Task to carry out
For each line below that holds "negb", return the line as it stands.

---

(** [None]: the function returns false. *)
Fixpoint parse_value (fuel : nat) (it : item) (b : parse_buffer) {struct fuel}
  : outcome (option item * parse_buffer) :=
  match fuel with
  | O => Crash Diverge
  | S f =>
      let! r := reads b text_null in
      if (r : bool) then Ret (Some (set_type it cJSON_NULL), at_offset b (offset b + 4))
      else
      let! r := reads b text_false in
      if (r : bool) then Ret (Some (set_type it cJSON_False), at_offset b (offset b + 5))
      else
      let! r := reads b text_true in
      if (r : bool) then
        Ret (Some (mkItem cJSON_True (valuestring it) 1 (valuedouble it) (string it) (child it)),
             at_offset b (offset b + 4))
      else
      let! r := next_is b 34 in
      if (r : bool) then parse_string it b
      else
      let! r := next_is_number b in
      if (r : bool) then parse_number it b
      else
      let! r := next_is b 91 in
      if (r : bool) then parse_array f it b
      else
      let! r := next_is b 123 in
      if (r : bool) then parse_object f it b
      else Ret (None, b)
  end
with parse_array (fuel : nat) (it : item) (b : parse_buffer) {struct fuel}
  : outcome (option item * parse_buffer) :=
  match fuel with
  | O => Crash Diverge
  | S f =>
      if (CJSON_NESTING_LIMIT <=? depth b)%nat then Ret (None, b)
      else
        let b := at_depth b (S (depth b)) in
        let! c := peek b 0 in
        if negb (c =? 91) then Ret (None, b)
        else
          let! o := open_list b 93 in
          match o with
          | inl (true, b) => Ret (close_list it cJSON_Array [] b)
          | inl (false, b) => Ret (None, b)
          | inr b => array_loop f it [] b
          end
  end
with array_loop (fuel : nat) (it : item) (head : list item) (b : parse_buffer) {struct fuel}
  : outcome (option item * parse_buffer) :=
  match fuel with
  | O => Crash Diverge
  | S f =>
      let '(n, b) := cJSON_New_Item b in
      match n with
      | None => Ret (None, b)
      | Some new_item =>
          let! b := buffer_skip_whitespace (at_offset b (S (offset b))) in
          let! (r, b) := parse_value f new_item b in
          match r with
          | None => Ret (None, b)
          | Some current_item =>
              let head := head ++ [current_item] in
              let! b := buffer_skip_whitespace b in
              let! comma := next_is b 44 in
              if (comma : bool) then array_loop f it head b
              else
                let! fin := next_is b 93 in
                if (fin : bool) then Ret (close_list it cJSON_Array head b) else Ret (None, b)
          end
      end
  end
with parse_object (fuel : nat) (it : item) (b : parse_buffer) {struct fuel}
  : outcome (option item * parse_buffer) :=
  match fuel with
  | O => Crash Diverge
  | S f =>
      if (CJSON_NESTING_LIMIT <=? depth b)%nat then Ret (None, b)
      else
        let b := at_depth b (S (depth b)) in
        let! brace := next_is b 123 in
        if negb brace then Ret (None, b)
        else
          let! o := open_list b 125 in
          match o with
          | inl (true, b) => Ret (close_list it cJSON_Object [] b)
          | inl (false, b) => Ret (None, b)
          | inr b => object_loop f it [] b
          end
  end
with object_loop (fuel : nat) (it : item) (head : list item) (b : parse_buffer) {struct fuel}
  : outcome (option item * parse_buffer) :=
  match fuel with
  | O => Crash Diverge
  | S f =>
      let '(n, b) := cJSON_New_Item b in
      match n with
      | None => Ret (None, b)
      | Some new_item =>
          let! b := buffer_skip_whitespace (at_offset b (S (offset b))) in
          let! (r, b) := parse_string new_item b in
          match r with
          | None => Ret (None, b)
          | Some named =>
              let! b := buffer_skip_whitespace b in
              let current_item := swap_name named in
              let! colon := next_is b 58 in
              if negb colon then Ret (None, b)
              else
                let! b := buffer_skip_whitespace (at_offset b (S (offset b))) in
                let! (r, b) := parse_value f current_item b in
                match r with
                | None => Ret (None, b)
                | Some current_item =>
                    let head := head ++ [current_item] in
                    let! b := buffer_skip_whitespace b in
                    let! comma := next_is b 44 in
                    if (comma : bool) then object_loop f it head b
                    else
                      let! fin := next_is b 125 in
                      if (fin : bool) then Ret (close_list it cJSON_Object head b) else Ret (None, b)
                end
          end
      end
  end.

---

Problem solution
        if negb (c =? 91) then Ret (None, b)
        if negb brace then Ret (None, b)
              if negb colon then Ret (None, b)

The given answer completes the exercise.